Malgré une grande croissance en popularité au début du
XXe siècle, dans les années 1930 à 1960 le
concept d'émergence a été attaqué par des
philosophes influents des sciences comme C. Hempel et E. Nagel, qui soutenaient
l'idée que le concept classique d'émergence était confus
et incohérent, parfois en l'associant au néo-vitalisme [1]. Mais
l'idée d'émergence refusait de mourir, et après une longue
série de transformations et adaptations aux nouvelles
découvertes, il est maintenant très présent dans la
discussion sur des phénomènes comme la vie et la conscience, et
aussi dans une relation importante avec les connaissances qu'on a sur
l'auto-organisation [2]. Dans ce parcours, il est évident que quelques
restes idéologiques historiques continuent à être cause du
débat sur la façon de penser l'émergence, dont il est
très courant de trouver plusieurs considérations
ontologiques1 d'un phénomène émergent qui
peuvent se placer encore soit dans l'extrême du réductionnisme,
soit dans l'extrême du dualisme.
1 Dans ce travail, on considérera par le terme
ontologie, l'ensemble des suppositions (plutôt implicites) sur
les types d'existence des phénomènes. Souvent ces derniers se
portent sur la vraie existence d'un phénomène par
rapport aux autres, comme par exemple la supposition ontologique que les
parties sont plus réelles que le tout.
De façon générale, on parle d'un
phénomène d'émergence quand on trouve un niveau
d'organisation à une échelle supérieure qui
présente une certaine nouveauté, ou qui ne peut pas
être prédit à partir des règles qui gouvernent le
niveau sous-jacent. Voici quelques exemples typiques de processus
émergentes: la liquidité d'un fluide à partir de
l'interaction de ses molécules, la cristallisation à partir de
certains arrangements d'atomes, ou la formation des symétries d'un
flocon de neige à partir de la condensation des petites gouttes d'eau ;
ou encore des cas plus polémiques, comme le comportement
économique global d'un marché financier à partir des
actions des agents individuels, ou l'organisation d'une ville à partir
des comportements individuels de ses habitants.
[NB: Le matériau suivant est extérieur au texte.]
(** A row changes only by a write to its key. *)
Definition writes_count : Prop := forall i w id,
  s_writes (w_keys w) id <= s_writes (w_keys (other i w)) id
  /\ (s_writes (w_keys (other i w)) id = s_writes (w_keys w) id ->
      s_rows (w_keys (other i w)) !! id = s_rows (w_keys w) !! id).

(** ** A mutation is one atomic step *)

Section mutation.
Context (Hwrites : writes_count).
Context (P : world -> Prop) (Q : apiKeyRecord + go_error -> world -> Prop).
Context (id : Z) (change : apiKeyRecord -> apiKeyRecord + go_error).
Context (Hstable : stable P).
Context (Hcommit : forall w row r r', P w -> s_rows (w_keys w) !! id = Some row -> decode row = inl r ->
  change r = inl r' ->
  let w' := with_keys w (commit_row id (r_KeyHash r) r' (w_keys w)) in Q (inl r') w' /\ forall err, Q (inr err) w').
Context (Herr : forall err w, P w -> Q (inr err) w).

Definition watching (v : Z) (w : world) : Prop := P w /\ v <= s_writes (w_keys w) id.
Definition seen (v : Z) (value : option row) (w : world) : Prop :=
  watching v w /\ (s_writes (w_keys w) id = v -> s_rows (w_keys w) !! id = value).

Lemma watching_stable v : stable (watching v).
Proof. intros i w [Hp Hv]. destruct (Hwrites i w id) as [H _]. split; [by apply Hstable|lia]. Qed.

Lemma seen_stable v value : stable (seen v value).
Proof.
  intros i w [Hw Hv]. split; [by apply watching_stable|]. intros E. destruct (Hwrites i w id) as [H1 H2].
  destruct Hw as [_ Hle]. rewrite H2 by lia. apply Hv. lia.
Qed.
Definition swap_count (name : string) (old new : Z) (w : world) : bool * world :=
  if default 0 (w_counts w !! name) =? old then (true, w <| w_counts := <[name := new]> (w_counts w) |>)
  else (false, w).

Definition add_count (name : string) (d : Z) (w : world) : world :=
  w <| w_counts := <[name := i64 (default 0 (w_counts w !! name) + d)]> (w_counts w) |>.

(** One round of the compare-and-swap loop: refused, admitted, or once more. *)
Definition count_round (name : string) (limit : Z) : prog world (option bool) :=
  let* n := atomically (load_count name) in
  if limit <=? n then Ret (Some false)
  else let* ok := atomically (swap_count name n (i64 (n + 1))) in Ret (if ok then Some true else None).

Definition ProviderAdmission {A} (limits : option (world -> gmap string Z)) (next : handler (response A))
    : handler (response A) := fun r =>
  let name := provider_name (r_Path r) in
  match new_counts !! name, limits with
  | Some _, Some limits =>
      let* limit := atomically (fun w => (default 0 (limits w !! name), w)) in
      if limit <=? 0 then next r
      else
        let* admitted := repeat_until (count_round name limit) in
        if negb admitted
        then Ret (writeAPIKeyError [("Retry-After", "1")] 503 "provider is overloaded; retry later" "provider_overloaded")
        else defer (modify (add_count name (-1))) (next r)
  | _, _ => next r
  end.
Lemma restores_Limit {A} timeout (next : request -> prog world (response A)) r p k e :
  r_admitted r = false ->
  restores (next (r <| r_timeouts := timeout :: r_timeouts r |> <| r_admitted := true |>)) (mkTicket true true p k e None) ->
  restores (Limit timeout next r) (mkTicket false false p k e None).
Proof.
  intros Hr Hnext. unfold Limit. rewrite Hr. apply wp_bind, wp_atomically. intros l1 l2 w Hw.
  exists (mkTicket (fst (sem_TryAcquire 1 (w_sem w))) false p k e None).
  assert (Hf : take_slot w = (fst (sem_TryAcquire 1 (w_sem w)), w <| w_sem := snd (sem_TryAcquire 1 (w_sem w)) |>)).
  { unfold take_slot. by destruct (sem_TryAcquire 1 (w_sem w)). }
  rewrite Hf. cbn [fst snd]. split; [open_inv; close_inv; by apply limiter_take with (x := false)|].
  destruct (fst (sem_TryAcquire 1 (w_sem w))); cbn [negb]; apply wp_bind.
  - apply wp_weaken with (Q := fun _ y => y = mkTicket true true p k e None).
    + intros _ y ->. apply wp_defer; [exact Hnext|]. apply wp_bind.
      apply wp_weaken with (Q := fun _ y => y = mkTicket false true p k e None).
      * intros _ y ->. apply wp_modify. intros l1' l2' w' Hw'. open_inv. close_inv.
        by apply limiter_active with (b := true) (b' := false).
      * apply wp_modify. intros l1' l2' w' Hw'. open_inv. close_inv. by apply limiter_return.
    + apply wp_modify. intros l1' l2' w' Hw'. open_inv. close_inv.
      by apply limiter_active with (b := false) (b' := true).
  - apply wp_elsewhere. intros l w' Hw'. split; [|done]. destruct Hw'. by split.
Qed.
(* ===== verification/RefreshQueue.v ===== *)
(** The gate in front of a rotating grant ([src/internal/refreshqueue]): one refresh
    of a credential at a time, whichever client instance asks for it, and the lease
    set of the account checks.

    [credential_gate_excludes]: at most one request is behind the gate of a
    credential, though gates are made and removed as requests come and go, and
    none is left when all are over.  [one_check_per_account]: the same of the
    leases.  A client of the gate proves its own invariant with [gates_ok],
    [wp_AcquireCredential] and [wp_release]. *)

From stdpp Require Import fin_maps.
From S2P Require Import Prelude Interleaving.

#[local] Open Scope prog_scope.

(** * Gates ([credentials.go]) *)

(** [credentialGate]: whether its token is taken, and its users. *)
Record credentialGate := mkGate { token : bool; users : Z }.
#[export] Instance eta_gate : Eta credentialGate := fun g => mkGate (token g) (users g).

(** [credentialGates]: the entries and the gates they point to. *)
Record gates := mkGates { entries : gmap string nat; gate_heap : gmap nat credentialGate; next_gate : nat }.
#[export] Instance eta_gates : Eta gates := fun g => mkGates (entries g) (gate_heap g) (next_gate g).

Definition no_gates : gates := mkGates ∅ ∅ 0.

(** The first critical section: the gate of [key] has one user more. *)
Definition enter (key : string) (g : gates) : nat * gates :=
  match entries g !! key with
  | Some id => (id, g <| gate_heap := alter (fun c => c <| users := users c + 1 |>) id (gate_heap g) |>)
  | None =>
      let id := next_gate g in
      (id, mkGates (<[key := id]> (entries g)) (<[id := mkGate false 1]> (gate_heap g)) (S id))
  end.

(** [g.token <- struct{}{}] and [<-g.token]. *)
Definition take_token (id : nat) (g : gates) : bool * gates :=
  match gate_heap g !! id with
  | Some c => if token c then (false, g) else (true, g <| gate_heap := <[id := c <| token := true |>]> (gate_heap g) |>)
  | None => (false, g)
  end.

Definition put_token (id : nat) (g : gates) : gates := g <| gate_heap := alter (fun c => c <| token := false |>) id (gate_heap g) |>.

(** [drop]. *)
Definition drop_user (key : string) (id : nat) (g : gates) : gates :=
  match gate_heap g !! id with
  | Some c =>
      let c := c <| users := users c - 1 |> in
      mkGates (if users c =? 0 then delete key (entries g) else entries g) (<[id := c]> (gate_heap g)) (next_gate g)
  | None => g
  end.

(** ** Acquiring *)

(** The account store of a client, as [%T] and [%p] print it. *)
Definition pointer : Type := string * string.

(** [key]; none without an owner ([nilCredentialOwner]) or an account. *)
Definition credential_key (provider : string) (owner : option pointer) (id : Z) : option string :=
  match owner with
  | Some (kind, address) => if id =? 0 then None else Some (provider +:+ ":" +:+ kind +:+ ":" +:+ address +:+ ":" +:+ Itoa id)
  | None => None
  end.

(** The gate passed, [None] where the credential needs none, or the context's end. *)
Inductive acquired := Acquired (gate : option (string * nat)) | Cancelled.

Section acquire.
Context {W : Type} (get : W -> gates) (put : gates -> W -> W) (ended done_first : W -> bool).

Definition on_gates {B} (f : gates -> B * gates) (w : W) : B * W := let '(b, g) := f (get w) in (b, put g w).
Lemma has_byte_spec l c : length l = 8%nat -> Forall is_byte l -> is_byte c ->
  u64 (c * swarLo) = le_word (replicate 8 c) ->
  swarHasByte (le_word l) c = 0 <-> Forall (fun b => b <> c) l.
Proof.
  intros Hlen Hl Hc E. unfold swarHasByte. rewrite E.
  destruct (le_word_lxor l c Hc Hl) as [E2 H2]. rewrite Hlen in E2. rewrite E2.
  rewrite swarHasZero_spec by (done || by rewrite length_map). rewrite Forall_map.
  rewrite Forall_forall in Hl. rewrite !Forall_forall. apply forall_proper. intros b.
  assert (b ∈ l -> (1 <= Z.lxor b c <-> b <> c)) as Hiff; [|cbn; naive_solver].
  intros Hb. pose proof (lxor_byte b c (Hl b Hb) Hc) as [H0 _].
  rewrite <- (Z.lxor_eq_0_iff b c). lia.
Qed.

(** A byte that [encoding/json] writes as it is. *)
Definition clean_byte (b : Z) : bool := (b <? RuneSelf) && html_safe b.

Lemma clean_byte_spec b : is_byte b ->
  clean_byte b = (Z.land b 128 =? 0) && (32 <=? b)
    && negb (Z.land b 0xFB =? 0x22) && negb (Z.land b 0xFD =? 0x3C) && negb (b =? 92).
Proof. intros Hb. apply eqb_prop. revert b Hb. apply byte_cases. vm_compute. reflexivity. Qed.

(** Eight bytes are taken at once exactly where each of them may be. *)
Lemma jsonRawChunkClean_spec l : length l = 8%nat -> Forall is_byte l ->
  jsonRawChunkClean (le_word l) = forallb clean_byte l.
Proof.
  intros Hlen Hl. destruct swar_constants as (Elo & E20 & Ehi & Eff & Eqm & Eqv & Eam & Eav & Ebs & E64).
  pose proof (no_borrow 32 l ltac:(by right) Hl) as H32. cbn zeta in H32. rewrite Hlen in H32.
  pose proof (masked_byte_spec l 0xFB 0x22 Hlen Hl ltac:(done) ltac:(done)) as Hq.
  pose proof (masked_byte_spec l 0xFD 0x3C Hlen Hl ltac:(done) ltac:(done)) as Ha.
  pose proof (has_byte_spec l 92 Hlen Hl ltac:(done) Ebs) as Hb.
  destruct (le_word_land l 128 ltac:(done) Hl) as [Eh Hh]. rewrite Hlen in Eh.
  destruct (le_word_lxor l 255 ltac:(done) Hl) as [Ex _]. rewrite Hlen in Ex.
  pose proof (le_word_zero _ Hh) as H128. rewrite Forall_map in H128.
  apply eq_true_iff_eq. rewrite forallb_forall. setoid_rewrite <- list_elem_of_In.
  unfold jsonRawChunkClean, not64, u64 at 1. rewrite E20, Eff, E64, Ehi, Eqm, Eqv, Eam, Eav, Ex, Eh.
  transitivity (le_word (map (fun b => Z.land b 128) l) = 0
    /\ Forall (fun b => 32 <= b) l /\ Forall (fun b => Z.land b 0xFB <> 0x22) l
    /\ Forall (fun b => Z.land b 0xFD <> 0x3C) l /\ Forall (fun b => b <> 92) l).
  { rewrite <- H32, <- Hq, <- Ha, <- Hb. clear.
    destruct (Z.eqb_spec (le_word (map (fun b => Z.land b 128) l)) 0); cbn [negb]; [|split; [done|by intros [? _]]].
    destruct (Z.eqb_spec (Z.land (Z.land ((le_word l - le_word (replicate 8 32)) mod 256 ^ Z.of_nat 8)
      (le_word (map (fun b => Z.lxor b 255) l))) (le_word (replicate 8 128))) 0); cbn [negb];
      [|split; [done|by intros (_ & ? & _)]].
    rewrite Z.eqb_eq, !Z.lor_eq_0_iff. tauto. }
  rewrite H128, !Forall_forall. rewrite Forall_forall in Hl. split.
  - intros (H1 & H2 & H3 & H4 & H5) b Hin. rewrite clean_byte_spec by by apply Hl.
    rewrite !andb_true_iff, !negb_true_iff, !Z.eqb_eq, !Z.eqb_neq, Z.leb_le. eauto 10.
  - intros H. assert (forall b, b ∈ l -> _) as H'
      by (intros b Hin; specialize (H b Hin); rewrite clean_byte_spec in H by (by apply Hl);
          rewrite !andb_true_iff, !negb_true_iff, !Z.eqb_eq, !Z.eqb_neq, Z.leb_le in H; exact H).
    cbn in H'. split_and!; intros b Hin; by apply H'.
Qed.
(* ===== verification/OpenAISSE.v ===== *)
(** The OpenAI view of the streaming answer ([adapter/openai_sse.go]): the chunk a
    chat-completions client gets for an event of the relay. The fast path copies
    string literals out of the event's payload by marker; the slow one decodes the
    payload. *)

From Stdlib Require Import Ascii.
From S2P Require Import Prelude Json SseFrame.

(** * Literals by marker *)

(** What follows the opening quote, up to the closing one. *)
Fixpoint literal_end (escaped : bool) (s : string) : option string :=
  match s with
  | EmptyString => None
  | String c rest =>
      if escaped then String c <$> literal_end false rest
      else if byte_of c =? 92 then String c <$> literal_end true rest
      else if byte_of c =? 34 then Some (String c "")
      else String c <$> literal_end false rest
  end.

Definition literal_at (s : string) : option string :=
  match skip_space s with
  | String c rest => if byte_of c =? 34 then String c <$> literal_end false rest else None
  | EmptyString => None
  end.

Definition extractJSONStringValueAfter (data marker : string) : option string :=
  idx ← Index data marker; literal_at (drop_bytes (idx + String.length marker) data).

Definition openAIModelMarker : string := lit "'model':".
Definition openAIToolUseTypeMarker : string := lit "'type':'tool_use'".
Definition openAITextContentTypeMarker : string := lit "'type':'text'".
Definition openAITextDeltaMarker : string := lit "'type':'text_delta'".
Definition openAIInputJSONMarker : string := lit "'type':'input_json_delta'".
Definition openAIThinkingDeltaMarker : string := lit "'type':'thinking_delta'".
Definition openAIStopReasonMarker : string := lit "'stop_reason':".
Definition openAITextMarker : string := lit "'text':".
Definition openAIPartialJSONMarker : string := lit "'partial_json':".
Definition openAIThinkingMarker : string := lit "'thinking':".
Definition openAIIDMarker : string := lit "'id':".
Definition openAINameMarker : string := lit "'name':".

Definition normalizeOpenAIStopReasonQuoted (quoted_reason : string) : string :=
  if is_empty quoted_reason || String.eqb quoted_reason (lit "''") || String.eqb quoted_reason (lit "'stop'")
     || String.eqb quoted_reason (lit "'end_turn'") then lit "'stop'"
  else if String.eqb quoted_reason (lit "'tool_use'") then lit "'tool_calls'"
  else if String.eqb quoted_reason (lit "'max_tokens'") then lit "'length'"
  else if String.eqb quoted_reason (lit "'refusal'") then lit "'content_filter'"
  else quoted_reason.

Definition normalizeOpenAIStopReason (reason : string) : string :=
  let r := TrimSpace reason in
  if is_empty r || String.eqb r "stop" || String.eqb r "end_turn" then "stop"
  else if String.eqb r "tool_use" then "tool_calls"
  else if String.eqb r "max_tokens" then "length"
  else if String.eqb r "refusal" then "content_filter"
  else r.

(** * The fast path *)

(** Bytes [appendOpenAIJSONString] copies as they are. *)
Definition openai_raw (b : Z) : bool := negb ((b <? 32) || (b =? 92) || (b =? 34) || (RuneSelf <=? b)).

Definition appendOpenAIJSONString (dst value : string) : string :=
  if forallb openai_raw (bytes_of value) then dst +:+ String quote value +:+ String quote ""
  else dst +:+ quoted value.

Definition appendOpenAIChunkPrefix (dst msgID : string) (created : Z) (quotedModel : string) : string :=
  let dst := dst +:+ lit "{'id':" in
  let dst := appendOpenAIJSONString dst msgID in
  let dst := dst +:+ lit ",'object':'chat.completion.chunk','created':" in
  let dst := AppendInt dst created in
  let dst := dst +:+ lit ",'model':" in
  let dst := dst +:+ (if is_empty quotedModel then lit "''" else quotedModel) in
  dst +:+ lit ",'choices':[{'index':0,".

Definition appendOpenAIChunkMessageStart (dst msgID : string) (created : Z) (quotedModel : string) : string :=
  appendOpenAIChunkPrefix dst msgID created quotedModel +:+ lit "'delta':{'role':'assistant'}}]}".

Definition appendOpenAIChunkText (dst msgID : string) (created : Z) (quotedText : string) : string :=
  appendOpenAIChunkPrefix dst msgID created "" +:+ lit "'delta':{'content':" +:+ quotedText +:+ "}}]}".

Definition appendOpenAIChunkThinking (dst msgID : string) (created : Z) (quotedThinking : string) : string :=
  appendOpenAIChunkPrefix dst msgID created "" +:+ lit "'delta':{'reasoning_content':" +:+ quotedThinking +:+ "}}]}".

Definition appendOpenAIChunkToolArgs (dst msgID : string) (created index : Z) (quotedArgs : string) : string :=
  AppendInt (appendOpenAIChunkPrefix dst msgID created "" +:+ lit "'delta':{'tool_calls':[{'index':") index
    +:+ lit ",'function':{'arguments':" +:+ quotedArgs +:+ "}}]}}]}".

Definition appendOpenAIChunkToolStart (dst msgID : string) (created index : Z) (quotedID quotedName : string) : string :=
  AppendInt (appendOpenAIChunkPrefix dst msgID created "" +:+ lit "'delta':{'tool_calls':[{'index':") index
    +:+ lit ",'id':" +:+ quotedID
    +:+ lit ",'type':'function','function':{'name':" +:+ quotedName
    +:+ lit ",'arguments':''}}]}}]}".

Definition appendOpenAIChunkMessageDelta (dst msgID : string) (created : Z) (quotedStopReason : string) : string :=
  appendOpenAIChunkPrefix dst msgID created "" +:+ lit "'delta':{},'finish_reason':" +:+ quotedStopReason +:+ "}]}".

(** * Decoding a payload into the structs of the adapter

    [encoding/json] matches a member to a field whatever the case of its letters,
    takes the members in order and leaves a field alone on [null]. *)

Definition fold_rune (x : string * Z) : string :=
  if between 97 x.2 122 then String (byte_char (x.2 - 32)) ""
  else if x.2 =? 383 then "S" else if x.2 =? 8490 then "K" else x.1.

Definition fold_name (s : string) : string := concat_map fold_rune (runes s).
Definition names (field key : string) : bool := String.eqb (fold_name field) (fold_name key).

Definition decode_struct {S} (f : string -> json -> S -> option S) (v : json) (s : S) : option S :=
  match v with
  | JObject members => foldl (fun acc m => acc ← acc; f m.1 m.2 acc) (Some s) members
  | JNull => Some s
  | _ => None
  end.

Definition decode_text (v : json) (old : string) : option string :=
  match v with JString s => Some s | JNull => Some old | _ => None end.

Definition decode_text_ptr (v : json) : option (option string) :=
  match v with JString s => Some (Some s) | JNull => Some None | _ => None end.

Definition decode_int (v : json) (old : Z) : option Z :=
  match v with JNumber s => ParseInt s | JNull => Some old | _ => None end.

(** A pointer to a struct: [null] clears it, an object fills what is there. *)
Definition decode_ptr {S} (zero : S) (f : string -> json -> S -> option S) (v : json) (old : option S)
    : option (option S) :=
  match v with JNull => Some None | _ => Some <$> decode_struct f v (default zero old) end.

Definition index_field (key : string) (v : json) (index : Z) : option Z :=
  if names "index" key then decode_int v index else Some index.

Definition openAIToolIndex (data : string) : option Z :=
  v ← parse data; index ← decode_struct index_field v 0;
  if index <? 0 then None else Some index.

Definition openAIMessageStartPayload (data : string) : option (option string) :=
  v ← parse data;
  decode_struct (fun key v message =>
    if names "message" key
    then decode_ptr "" (fun key v model => if names "model" key then decode_text v model else Some model) v message
    else Some message) v None.

Record openai_block := { ob_type : string; ob_text : string; ob_id : string; ob_name : string }.

#[export] Instance eta_openai_block : Eta openai_block := fun b => Build_openai_block (ob_type b) (ob_text b) (ob_id b) (ob_name b).

Definition block_field (key : string) (v : json) (b : openai_block) : option openai_block :=
  if names "type" key then t ← decode_text v (ob_type b); Some (b <| ob_type := t |>)
  else if names "text" key then t ← decode_text v (ob_text b); Some (b <| ob_text := t |>)
  else if names "id" key then t ← decode_text v (ob_id b); Some (b <| ob_id := t |>)
  else if names "name" key then t ← decode_text v (ob_name b); Some (b <| ob_name := t |>)
  else Some b.

Definition openAIContentBlockStartPayload (data : string) : option (Z * option openai_block) :=
  v ← parse data;
  decode_struct (fun key v p =>
    if names "index" key then index ← decode_int v p.1; Some (index, p.2)
    else if names "content_block" key
    then b ← decode_ptr {| ob_type := ""; ob_text := ""; ob_id := ""; ob_name := "" |} block_field v p.2; Some (p.1, b)
    else Some p) v (0, None).

Record openai_delta := {
  od_type : string; od_text : option string; od_json : option string; od_thinking : option string
}.

#[export] Instance eta_openai_delta : Eta openai_delta := fun d => Build_openai_delta (od_type d) (od_text d) (od_json d) (od_thinking d).

Definition delta_field (key : string) (v : json) (d : openai_delta) : option openai_delta :=
  if names "type" key then t ← decode_text v (od_type d); Some (d <| od_type := t |>)
  else if names "text" key then t ← decode_text_ptr v; Some (d <| od_text := t |>)
  else if names "partial_json" key then t ← decode_text_ptr v; Some (d <| od_json := t |>)
  else if names "thinking" key then t ← decode_text_ptr v; Some (d <| od_thinking := t |>)
  else Some d.

Definition openAIContentBlockDeltaPayload (data : string) : option (Z * option openai_delta) :=
  v ← parse data;
  decode_struct (fun key v p =>
    if names "index" key then index ← decode_int v p.1; Some (index, p.2)
    else if names "delta" key
    then d ← decode_ptr {| od_type := ""; od_text := None; od_json := None; od_thinking := None |} delta_field v p.2;
         Some (p.1, d)
    else Some p) v (0, None).

Definition openAIMessageDeltaPayload (data : string) : option (option (option string)) :=
  v ← parse data;
  decode_struct (fun key v d =>
    if names "delta" key
    then decode_ptr None (fun key v reason => if names "stop_reason" key then decode_text_ptr v else Some reason) v d
    else Some d) v None.

(** * The chunk *)

Inductive tool_delta := ToolStart (index : Z) (id name : string) | ToolArgs (index : Z) (arguments : string).

(** What an [openAIDelta] says; the adapter sets one of its fields at most. *)
Inductive chunk_delta :=
| NoDelta | RoleDelta | ContentDelta (text : string) | ReasoningDelta (text : string) | ToolDelta (t : tool_delta).

Definition omit_empty (name : string) (s : string) : list (string * json) :=
  if is_empty s then [] else [(name, JString s)].

Definition tool_json (t : tool_delta) : json :=
  match t with
  | ToolStart index id name =>
      JObject ([("index", jint index)] ++ omit_empty "id" id
        ++ [("type", JString "function");
            ("function", JObject [("name", JString name); ("arguments", JString "")])])
  | ToolArgs index arguments =>
      JObject [("index", jint index); ("function", JObject [("arguments", JString arguments)])]
  end.

Definition delta_json (d : chunk_delta) : json :=
  match d with
  | NoDelta => JObject []
  | RoleDelta => JObject [("role", JString "assistant")]
  | ContentDelta text => JObject [("content", JString text)]
  | ReasoningDelta text => JObject [("reasoning_content", JString text)]
  | ToolDelta t => JObject [("tool_calls", JArray [tool_json t])]
  end.

(** [json.Marshal] of an [openAIChunk]. *)
Definition chunk_json (msgID : string) (created : Z) (model : string) (d : chunk_delta) (finish : option string) : json :=
  JObject [("id", JString msgID); ("object", JString "chat.completion.chunk"); ("created", jint created);
           ("model", JString model);
           ("choices", JArray [JObject ([("index", jint 0); ("delta", delta_json d)]
              ++ match finish with Some reason => [("finish_reason", JString reason)] | None => [] end)])].

Definition appendOpenAIChunkFast (dst msgID : string) (created : Z) (event data : string) : option string :=
  if String.eqb event "message_start" then
    appendOpenAIChunkMessageStart dst msgID created <$> extractJSONStringValueAfter data openAIModelMarker
  else if String.eqb event "content_block_start" then
    let text :=
      if contains data openAITextContentTypeMarker then
        match extractJSONStringValueAfter data openAITextMarker with
        | Some quotedText =>
            if (2 <? String.length quotedText)%nat then Some (appendOpenAIChunkText dst msgID created quotedText) else None
        | None => None
        end
      else None in
    if contains data openAIToolUseTypeMarker then
      match extractJSONStringValueAfter data openAIIDMarker, extractJSONStringValueAfter data openAINameMarker with
      | Some quotedID, Some quotedName =>
          index ← openAIToolIndex data; Some (appendOpenAIChunkToolStart dst msgID created index quotedID quotedName)
      | _, _ => text
      end
    else text
  else if String.eqb event "content_block_delta" then
    if contains data openAITextDeltaMarker then
      appendOpenAIChunkText dst msgID created <$> extractJSONStringValueAfter data openAITextMarker
    else if contains data openAIInputJSONMarker then
      quotedArgs ← extractJSONStringValueAfter data openAIPartialJSONMarker;
      index ← openAIToolIndex data; Some (appendOpenAIChunkToolArgs dst msgID created index quotedArgs)
    else if contains data openAIThinkingDeltaMarker then
      appendOpenAIChunkThinking dst msgID created <$> extractJSONStringValueAfter data openAIThinkingMarker
    else None
  else if String.eqb event "message_delta" then
    quotedStopReason ← extractJSONStringValueAfter data openAIStopReasonMarker;
    Some (appendOpenAIChunkMessageDelta dst msgID created (normalizeOpenAIStopReasonQuoted quotedStopReason))
  else None.

(** [buildOpenAIChunkSlow]. *)
Definition slow_chunk (event data : string) : option (string * chunk_delta * option string) :=
  if String.eqb event "message_start" then
    message ← openAIMessageStartPayload data; model ← message; Some (model, RoleDelta, None)
  else if String.eqb event "content_block_start" then
    '(index, block) ← openAIContentBlockStartPayload data; block ← block;
    if index <? 0 then None
    else if String.eqb (ob_type block) "text" then
      Some ("", if is_empty (ob_text block) then NoDelta else ContentDelta (ob_text block), None)
    else if String.eqb (ob_type block) "tool_use" then
      Some ("", ToolDelta (ToolStart index (ob_id block) (ob_name block)), None)
    else None
  else if String.eqb event "content_block_delta" then
    '(index, delta) ← openAIContentBlockDeltaPayload data; delta ← delta;
    if index <? 0 then None
    else if String.eqb (od_type delta) "text_delta" then text ← od_text delta; Some ("", ContentDelta text, None)
    else if String.eqb (od_type delta) "input_json_delta" then
      json ← od_json delta; Some ("", ToolDelta (ToolArgs index json), None)
    else if String.eqb (od_type delta) "thinking_delta" then
      thinking ← od_thinking delta; Some ("", ReasoningDelta thinking, None)
    else None
  else if String.eqb event "message_delta" then
    delta ← openAIMessageDeltaPayload data; reason ← delta; reason ← reason;
    Some ("", NoDelta, Some (normalizeOpenAIStopReason reason))
  else None.

Definition buildOpenAIChunkSlow (msgID : string) (created : Z) (event data : string) : option string :=
  '(model, delta, finish) ← slow_chunk event data;
  match delta, finish with
  | NoDelta, None => None
  | _, _ => Some (encode (chunk_json msgID created model delta finish))
  end.

Definition AppendOpenAIChunk (dst msgID : string) (created : Z) (event data : string) : option string :=
  match appendOpenAIChunkFast dst msgID created event data with
  | Some raw => Some raw
  | None => raw ← buildOpenAIChunkSlow msgID created event data; Some (dst +:+ raw)
  end.

Example chunk_demo :
  AppendOpenAIChunk "" "chatcmpl-1" 7 "content_block_delta"
    (encode (event_json (BlockDelta 2 (DeltaText (lit "say 'text':'no'")))))
  = Some (encode (chunk_json "chatcmpl-1" 7 "" (ContentDelta (lit "say 'text':'no'")) None)).
Proof. vm_compute. reflexivity. Qed.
Le fait qu'on a un très grand panorama de
phénomènes avec de degrés de complexité assez
divers, qui néanmoins sont caractérisés tous comme
étant des phénomènes émergents,
suggère de faire aussi une gradation et une distinction des
différents types d'émergence. Aussi bien en science qu'en
philosophie, on distingue deux types d'émergence : émergence
faible et émergence forte [3]. On dit qu'un
phénomène de niveau supérieur est faiblement
émergent par rapport au niveau inférieur si les
propriétés du phénomène émergent peuvent
être expliquées par des règles locales du niveau
inférieur directement ou à travers une simulation
numérique. Inversement, un phénomène est fortement
émergent si on ne peut pas expliquer même en principe les
propriétés au niveau supérieur à partir simplement
des relations dans la dynamique locale. Tandis que la science a mis l'accent
sur
l'étude de l'émergence faible, la philosophie
l'a fait sur le concept d'émergence forte.
Il est très avantageux de commencer par remarquer
quelques propriétés générales sur les
phénomènes émergentes, qui peuvent nous donner une
idée plus claire sur sa formation et structure :
1) L'émergence est un phénomène qui
apparaît typiquement dans systèmes complexes et
auto-organisationnels.
2) Une propriété émergente surgit de
l'interaction des éléments d'un ensemble ou réseau, dont
aucun des éléments n'a cette propriété, et
maintient une certaine autonomie par rapport au niveau sous- jacent.
3) L'émergence apparaît spontanément de
la dynamique du système. Il n'existe pas un agent qui contrôle
l'organisation de manière individuelle.
4) La dynamique locale fait émerger une
propriété globale du système, et il apparaît que
cette propriété globale a une influence sur la dynamique
locale.
Si l'ensemble de ces propriétés ne peut pas
être considéré comme une définition précise
qui s'applique à n'importe quel phénomène émergent,
il nous aide à en avoir une idée qui ne soit pas trop vague. Pour
ce qui concerne une définition plus rigoureuse, la question de
caractériser très précisément ce qui est une
propriété émergente est encore débattue,
essentiellement car la définition de l'émergence est
très souvent posée en termes
métaphysiques qui sont précisément la cause du
débat. Par exemple, M. Bedau propose une caractérisation d'un
phénomène émergente qui repose sur deux facteurs [4]:
- Un phénomène émergent est
dépendant des processus sous-jacents.
- Un phénomène émergent est
autonome par rapport aux processus sous-jacents.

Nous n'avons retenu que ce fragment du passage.